- _Stored data entries_:
■ ■ ■ ■

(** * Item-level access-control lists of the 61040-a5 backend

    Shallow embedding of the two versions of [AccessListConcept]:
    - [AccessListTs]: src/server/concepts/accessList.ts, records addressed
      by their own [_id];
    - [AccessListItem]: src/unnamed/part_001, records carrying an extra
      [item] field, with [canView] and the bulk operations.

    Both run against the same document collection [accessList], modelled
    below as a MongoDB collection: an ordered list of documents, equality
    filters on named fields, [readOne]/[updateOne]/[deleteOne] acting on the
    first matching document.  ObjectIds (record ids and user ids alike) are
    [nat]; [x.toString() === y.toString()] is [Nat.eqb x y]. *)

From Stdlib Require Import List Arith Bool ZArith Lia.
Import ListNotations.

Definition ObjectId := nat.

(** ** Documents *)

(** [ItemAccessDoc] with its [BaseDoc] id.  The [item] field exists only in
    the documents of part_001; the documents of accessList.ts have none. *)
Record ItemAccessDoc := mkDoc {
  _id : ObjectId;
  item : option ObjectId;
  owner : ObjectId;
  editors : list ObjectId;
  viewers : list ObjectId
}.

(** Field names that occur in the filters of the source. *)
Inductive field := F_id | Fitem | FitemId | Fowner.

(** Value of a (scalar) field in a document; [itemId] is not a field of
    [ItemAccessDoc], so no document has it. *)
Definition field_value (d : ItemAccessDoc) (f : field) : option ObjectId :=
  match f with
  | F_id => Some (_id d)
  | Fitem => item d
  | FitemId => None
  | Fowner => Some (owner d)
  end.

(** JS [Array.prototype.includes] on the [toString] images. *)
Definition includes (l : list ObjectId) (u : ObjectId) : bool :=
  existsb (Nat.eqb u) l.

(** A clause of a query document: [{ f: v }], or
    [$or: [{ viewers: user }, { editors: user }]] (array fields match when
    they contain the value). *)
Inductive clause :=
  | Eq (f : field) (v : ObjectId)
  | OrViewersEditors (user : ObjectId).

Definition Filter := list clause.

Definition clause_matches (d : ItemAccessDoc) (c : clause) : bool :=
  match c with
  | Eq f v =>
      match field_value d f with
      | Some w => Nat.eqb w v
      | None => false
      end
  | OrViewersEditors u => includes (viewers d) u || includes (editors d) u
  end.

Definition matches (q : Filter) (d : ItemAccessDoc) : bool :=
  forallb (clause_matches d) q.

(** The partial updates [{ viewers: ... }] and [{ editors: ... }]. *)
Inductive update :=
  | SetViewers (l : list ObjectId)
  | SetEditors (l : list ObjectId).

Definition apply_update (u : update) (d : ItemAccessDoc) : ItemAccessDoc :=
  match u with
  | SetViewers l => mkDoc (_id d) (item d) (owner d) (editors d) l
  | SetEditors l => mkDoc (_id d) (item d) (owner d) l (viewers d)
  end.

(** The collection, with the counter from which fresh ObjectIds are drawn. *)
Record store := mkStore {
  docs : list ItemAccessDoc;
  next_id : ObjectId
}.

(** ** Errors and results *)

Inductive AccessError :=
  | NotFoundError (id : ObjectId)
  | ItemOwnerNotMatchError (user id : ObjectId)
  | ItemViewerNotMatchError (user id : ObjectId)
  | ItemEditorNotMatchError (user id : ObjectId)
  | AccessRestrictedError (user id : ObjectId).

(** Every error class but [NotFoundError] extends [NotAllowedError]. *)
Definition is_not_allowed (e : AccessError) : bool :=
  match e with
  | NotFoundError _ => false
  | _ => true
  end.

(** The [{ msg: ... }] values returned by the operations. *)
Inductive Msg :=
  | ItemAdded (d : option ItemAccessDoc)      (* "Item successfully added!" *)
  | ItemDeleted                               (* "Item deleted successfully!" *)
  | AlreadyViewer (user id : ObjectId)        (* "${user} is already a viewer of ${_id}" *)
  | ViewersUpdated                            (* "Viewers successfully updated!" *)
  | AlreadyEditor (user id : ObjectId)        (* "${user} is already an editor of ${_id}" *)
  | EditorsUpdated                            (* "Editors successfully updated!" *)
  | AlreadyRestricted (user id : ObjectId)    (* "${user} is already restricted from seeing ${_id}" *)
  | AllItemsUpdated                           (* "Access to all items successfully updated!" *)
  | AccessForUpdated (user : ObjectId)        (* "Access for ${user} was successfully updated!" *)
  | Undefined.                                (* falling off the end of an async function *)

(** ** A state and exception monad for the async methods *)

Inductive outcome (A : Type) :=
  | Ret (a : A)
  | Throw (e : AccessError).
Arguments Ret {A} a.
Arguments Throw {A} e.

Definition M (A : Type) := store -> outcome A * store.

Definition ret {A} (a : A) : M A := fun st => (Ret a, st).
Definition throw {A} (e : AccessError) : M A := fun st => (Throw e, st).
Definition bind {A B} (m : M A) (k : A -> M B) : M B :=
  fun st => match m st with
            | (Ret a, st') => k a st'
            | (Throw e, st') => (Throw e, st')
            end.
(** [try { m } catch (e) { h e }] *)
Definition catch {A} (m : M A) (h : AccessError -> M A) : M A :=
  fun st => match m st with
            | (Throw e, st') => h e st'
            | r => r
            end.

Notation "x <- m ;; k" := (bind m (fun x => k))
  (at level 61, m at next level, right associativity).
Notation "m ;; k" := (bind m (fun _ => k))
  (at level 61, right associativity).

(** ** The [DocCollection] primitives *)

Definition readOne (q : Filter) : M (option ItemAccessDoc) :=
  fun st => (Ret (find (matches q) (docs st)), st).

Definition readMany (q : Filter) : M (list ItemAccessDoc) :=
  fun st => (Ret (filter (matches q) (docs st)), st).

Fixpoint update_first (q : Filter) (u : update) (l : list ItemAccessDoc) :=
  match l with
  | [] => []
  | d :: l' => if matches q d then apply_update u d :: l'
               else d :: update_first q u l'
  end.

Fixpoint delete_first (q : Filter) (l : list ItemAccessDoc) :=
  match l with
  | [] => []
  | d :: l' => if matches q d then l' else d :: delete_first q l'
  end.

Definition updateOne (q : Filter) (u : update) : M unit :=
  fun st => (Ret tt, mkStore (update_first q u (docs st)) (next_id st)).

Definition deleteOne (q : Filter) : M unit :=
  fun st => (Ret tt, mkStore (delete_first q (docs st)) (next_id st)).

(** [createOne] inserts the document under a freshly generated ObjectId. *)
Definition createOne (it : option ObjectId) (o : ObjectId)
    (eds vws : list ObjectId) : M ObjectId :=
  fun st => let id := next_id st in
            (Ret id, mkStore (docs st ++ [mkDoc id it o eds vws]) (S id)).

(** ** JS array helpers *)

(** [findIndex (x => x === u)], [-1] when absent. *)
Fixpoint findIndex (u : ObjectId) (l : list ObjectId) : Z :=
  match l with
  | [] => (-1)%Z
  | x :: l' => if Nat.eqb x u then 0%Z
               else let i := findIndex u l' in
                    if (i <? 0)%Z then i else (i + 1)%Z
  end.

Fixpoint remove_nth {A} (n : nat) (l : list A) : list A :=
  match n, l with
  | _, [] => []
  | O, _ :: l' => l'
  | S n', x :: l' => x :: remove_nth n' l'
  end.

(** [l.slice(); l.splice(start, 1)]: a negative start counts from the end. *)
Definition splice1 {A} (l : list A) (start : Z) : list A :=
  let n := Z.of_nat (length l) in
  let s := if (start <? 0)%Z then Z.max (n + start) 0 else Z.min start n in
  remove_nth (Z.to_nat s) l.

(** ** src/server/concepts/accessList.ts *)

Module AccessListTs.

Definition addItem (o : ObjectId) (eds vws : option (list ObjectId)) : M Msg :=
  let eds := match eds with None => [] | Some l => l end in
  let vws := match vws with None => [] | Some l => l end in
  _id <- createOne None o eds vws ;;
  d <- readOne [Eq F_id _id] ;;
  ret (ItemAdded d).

■ ■ ■ ■

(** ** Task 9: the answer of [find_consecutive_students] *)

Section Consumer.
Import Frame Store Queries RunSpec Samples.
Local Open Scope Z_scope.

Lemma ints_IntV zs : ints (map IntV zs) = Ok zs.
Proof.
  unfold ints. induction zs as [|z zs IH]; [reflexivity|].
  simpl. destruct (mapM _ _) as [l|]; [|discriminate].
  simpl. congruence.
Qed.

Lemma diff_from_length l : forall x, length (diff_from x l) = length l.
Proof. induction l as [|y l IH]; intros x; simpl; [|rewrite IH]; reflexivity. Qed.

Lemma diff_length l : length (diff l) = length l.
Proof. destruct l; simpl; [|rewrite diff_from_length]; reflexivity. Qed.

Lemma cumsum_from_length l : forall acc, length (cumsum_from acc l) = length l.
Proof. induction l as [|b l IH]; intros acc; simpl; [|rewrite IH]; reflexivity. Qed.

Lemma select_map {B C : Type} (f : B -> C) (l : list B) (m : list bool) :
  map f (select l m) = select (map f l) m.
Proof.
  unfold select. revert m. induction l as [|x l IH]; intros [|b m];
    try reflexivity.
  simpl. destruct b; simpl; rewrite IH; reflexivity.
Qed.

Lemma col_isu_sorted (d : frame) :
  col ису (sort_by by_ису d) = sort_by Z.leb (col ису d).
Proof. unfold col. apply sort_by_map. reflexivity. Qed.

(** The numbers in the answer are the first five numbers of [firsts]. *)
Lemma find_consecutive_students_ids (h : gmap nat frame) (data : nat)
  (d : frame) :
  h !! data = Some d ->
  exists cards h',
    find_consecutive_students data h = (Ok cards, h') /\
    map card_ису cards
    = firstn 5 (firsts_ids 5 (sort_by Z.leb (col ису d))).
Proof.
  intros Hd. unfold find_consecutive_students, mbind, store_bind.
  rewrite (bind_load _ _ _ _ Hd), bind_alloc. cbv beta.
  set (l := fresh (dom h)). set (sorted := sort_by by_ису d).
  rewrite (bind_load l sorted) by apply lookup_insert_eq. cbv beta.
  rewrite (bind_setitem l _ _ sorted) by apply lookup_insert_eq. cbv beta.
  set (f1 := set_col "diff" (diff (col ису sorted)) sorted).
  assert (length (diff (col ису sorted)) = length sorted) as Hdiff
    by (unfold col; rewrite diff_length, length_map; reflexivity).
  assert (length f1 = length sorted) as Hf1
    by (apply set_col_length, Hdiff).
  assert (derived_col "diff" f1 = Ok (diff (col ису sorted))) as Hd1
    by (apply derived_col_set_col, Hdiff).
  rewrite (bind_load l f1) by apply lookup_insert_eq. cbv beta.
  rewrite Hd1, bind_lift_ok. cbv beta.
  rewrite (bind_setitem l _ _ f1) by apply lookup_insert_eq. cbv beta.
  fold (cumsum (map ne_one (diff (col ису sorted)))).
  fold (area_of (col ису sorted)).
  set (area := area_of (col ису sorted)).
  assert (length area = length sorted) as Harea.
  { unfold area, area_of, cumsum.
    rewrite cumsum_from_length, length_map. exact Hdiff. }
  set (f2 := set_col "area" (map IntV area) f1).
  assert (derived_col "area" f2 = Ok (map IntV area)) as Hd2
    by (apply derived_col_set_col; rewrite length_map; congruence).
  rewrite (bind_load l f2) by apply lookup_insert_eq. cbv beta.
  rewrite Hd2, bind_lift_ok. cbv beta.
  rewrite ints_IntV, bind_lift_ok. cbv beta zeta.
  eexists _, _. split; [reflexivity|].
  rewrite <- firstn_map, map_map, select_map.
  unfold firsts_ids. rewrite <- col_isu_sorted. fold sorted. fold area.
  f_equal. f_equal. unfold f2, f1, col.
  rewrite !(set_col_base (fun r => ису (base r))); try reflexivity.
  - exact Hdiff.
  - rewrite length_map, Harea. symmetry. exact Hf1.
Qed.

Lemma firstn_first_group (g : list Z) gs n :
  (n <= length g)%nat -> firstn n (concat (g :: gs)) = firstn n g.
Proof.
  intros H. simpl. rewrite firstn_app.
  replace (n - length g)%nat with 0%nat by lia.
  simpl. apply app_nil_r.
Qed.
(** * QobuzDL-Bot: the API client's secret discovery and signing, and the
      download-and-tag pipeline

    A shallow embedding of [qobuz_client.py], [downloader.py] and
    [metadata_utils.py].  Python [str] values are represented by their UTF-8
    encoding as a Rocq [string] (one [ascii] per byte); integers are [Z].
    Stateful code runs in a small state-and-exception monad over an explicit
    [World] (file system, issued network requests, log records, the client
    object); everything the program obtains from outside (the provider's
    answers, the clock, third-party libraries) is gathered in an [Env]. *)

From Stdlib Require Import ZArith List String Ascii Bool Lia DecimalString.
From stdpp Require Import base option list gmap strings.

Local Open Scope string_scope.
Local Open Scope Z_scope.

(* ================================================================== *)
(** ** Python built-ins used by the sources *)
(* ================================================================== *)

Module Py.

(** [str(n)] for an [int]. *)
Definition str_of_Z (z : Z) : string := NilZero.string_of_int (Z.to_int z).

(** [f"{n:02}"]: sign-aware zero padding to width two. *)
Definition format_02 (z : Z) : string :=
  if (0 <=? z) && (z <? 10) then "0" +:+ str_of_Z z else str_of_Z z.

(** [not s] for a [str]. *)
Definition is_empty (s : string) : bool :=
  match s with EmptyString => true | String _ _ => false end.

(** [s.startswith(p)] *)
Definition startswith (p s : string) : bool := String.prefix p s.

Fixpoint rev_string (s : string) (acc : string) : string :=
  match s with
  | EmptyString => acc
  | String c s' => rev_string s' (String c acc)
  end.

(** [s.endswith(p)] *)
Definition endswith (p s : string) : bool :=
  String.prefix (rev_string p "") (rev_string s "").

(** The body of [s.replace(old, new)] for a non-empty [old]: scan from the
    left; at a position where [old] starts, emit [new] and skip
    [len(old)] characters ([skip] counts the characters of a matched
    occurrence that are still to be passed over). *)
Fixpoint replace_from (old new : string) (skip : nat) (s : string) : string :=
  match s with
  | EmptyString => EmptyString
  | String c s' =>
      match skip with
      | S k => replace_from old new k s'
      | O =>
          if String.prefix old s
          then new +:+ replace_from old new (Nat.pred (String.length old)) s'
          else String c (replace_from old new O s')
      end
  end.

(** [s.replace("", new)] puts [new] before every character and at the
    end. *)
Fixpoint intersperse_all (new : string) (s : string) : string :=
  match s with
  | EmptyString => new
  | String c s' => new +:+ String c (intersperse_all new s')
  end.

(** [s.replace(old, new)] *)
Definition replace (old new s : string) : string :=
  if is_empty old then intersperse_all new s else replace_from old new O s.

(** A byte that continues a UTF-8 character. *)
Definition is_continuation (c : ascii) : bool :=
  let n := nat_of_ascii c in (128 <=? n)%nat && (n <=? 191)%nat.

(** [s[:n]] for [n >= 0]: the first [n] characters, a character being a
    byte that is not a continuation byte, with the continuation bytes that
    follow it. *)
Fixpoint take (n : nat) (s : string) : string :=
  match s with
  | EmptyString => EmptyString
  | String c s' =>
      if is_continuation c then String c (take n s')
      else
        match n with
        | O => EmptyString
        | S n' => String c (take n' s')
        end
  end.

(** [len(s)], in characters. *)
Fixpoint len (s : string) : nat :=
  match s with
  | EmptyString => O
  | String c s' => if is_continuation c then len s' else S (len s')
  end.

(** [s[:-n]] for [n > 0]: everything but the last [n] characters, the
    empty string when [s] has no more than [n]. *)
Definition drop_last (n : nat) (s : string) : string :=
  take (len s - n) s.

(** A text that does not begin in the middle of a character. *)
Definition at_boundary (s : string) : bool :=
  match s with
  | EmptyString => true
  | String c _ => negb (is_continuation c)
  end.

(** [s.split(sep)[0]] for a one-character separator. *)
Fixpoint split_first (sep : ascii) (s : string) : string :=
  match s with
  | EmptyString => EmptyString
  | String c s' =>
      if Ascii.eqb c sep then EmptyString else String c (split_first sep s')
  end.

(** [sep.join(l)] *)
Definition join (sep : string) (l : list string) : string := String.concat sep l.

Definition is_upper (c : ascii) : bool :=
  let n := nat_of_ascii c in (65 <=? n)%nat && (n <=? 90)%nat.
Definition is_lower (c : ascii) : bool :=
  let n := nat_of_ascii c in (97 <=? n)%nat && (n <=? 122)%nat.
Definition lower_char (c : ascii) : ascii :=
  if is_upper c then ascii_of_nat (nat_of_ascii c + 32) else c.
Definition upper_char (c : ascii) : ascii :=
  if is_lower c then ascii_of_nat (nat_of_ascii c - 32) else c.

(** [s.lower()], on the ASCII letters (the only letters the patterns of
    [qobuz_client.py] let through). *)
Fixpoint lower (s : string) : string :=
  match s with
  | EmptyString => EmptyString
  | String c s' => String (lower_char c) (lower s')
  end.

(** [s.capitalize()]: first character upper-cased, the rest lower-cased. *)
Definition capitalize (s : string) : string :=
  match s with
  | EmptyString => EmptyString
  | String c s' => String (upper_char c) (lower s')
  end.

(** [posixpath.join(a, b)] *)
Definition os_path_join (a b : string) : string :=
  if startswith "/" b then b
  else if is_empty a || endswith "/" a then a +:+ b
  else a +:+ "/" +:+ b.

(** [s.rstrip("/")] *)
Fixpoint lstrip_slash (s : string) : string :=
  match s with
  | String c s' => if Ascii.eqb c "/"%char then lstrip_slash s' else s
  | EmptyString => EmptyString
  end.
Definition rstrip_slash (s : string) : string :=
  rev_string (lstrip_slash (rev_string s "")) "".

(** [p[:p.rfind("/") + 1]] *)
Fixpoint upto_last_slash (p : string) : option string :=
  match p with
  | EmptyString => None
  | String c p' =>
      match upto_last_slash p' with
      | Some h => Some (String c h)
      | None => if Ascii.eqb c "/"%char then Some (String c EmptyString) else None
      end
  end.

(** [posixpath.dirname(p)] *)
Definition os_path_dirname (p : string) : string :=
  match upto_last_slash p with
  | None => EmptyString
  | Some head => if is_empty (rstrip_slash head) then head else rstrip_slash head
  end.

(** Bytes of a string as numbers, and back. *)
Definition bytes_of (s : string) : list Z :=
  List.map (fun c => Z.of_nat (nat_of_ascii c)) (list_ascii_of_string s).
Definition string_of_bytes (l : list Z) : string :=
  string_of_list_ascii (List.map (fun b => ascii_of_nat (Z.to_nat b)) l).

■ ■ ■ ■

- _ASSIGNED TASK_: From the entries above, return exactly the line containing "fold (area_of (col ису sorted)).", the line containing "rewrite Hd2, bind_lift_ok. cbv beta.", and all lines between, and nothing else.

- _FINISHED EXERCISE_:
  fold (area_of (col ису sorted)).
  set (area := area_of (col ису sorted)).
  assert (length area = length sorted) as Harea.
  { unfold area, area_of, cumsum.
    rewrite cumsum_from_length, length_map. exact Hdiff. }
  set (f2 := set_col "area" (map IntV area) f1).
  assert (derived_col "area" f2 = Ok (map IntV area)) as Hd2
    by (apply derived_col_set_col; rewrite length_map; congruence).
  rewrite (bind_load l f2) by apply lookup_insert_eq. cbv beta.
  rewrite Hd2, bind_lift_ok. cbv beta.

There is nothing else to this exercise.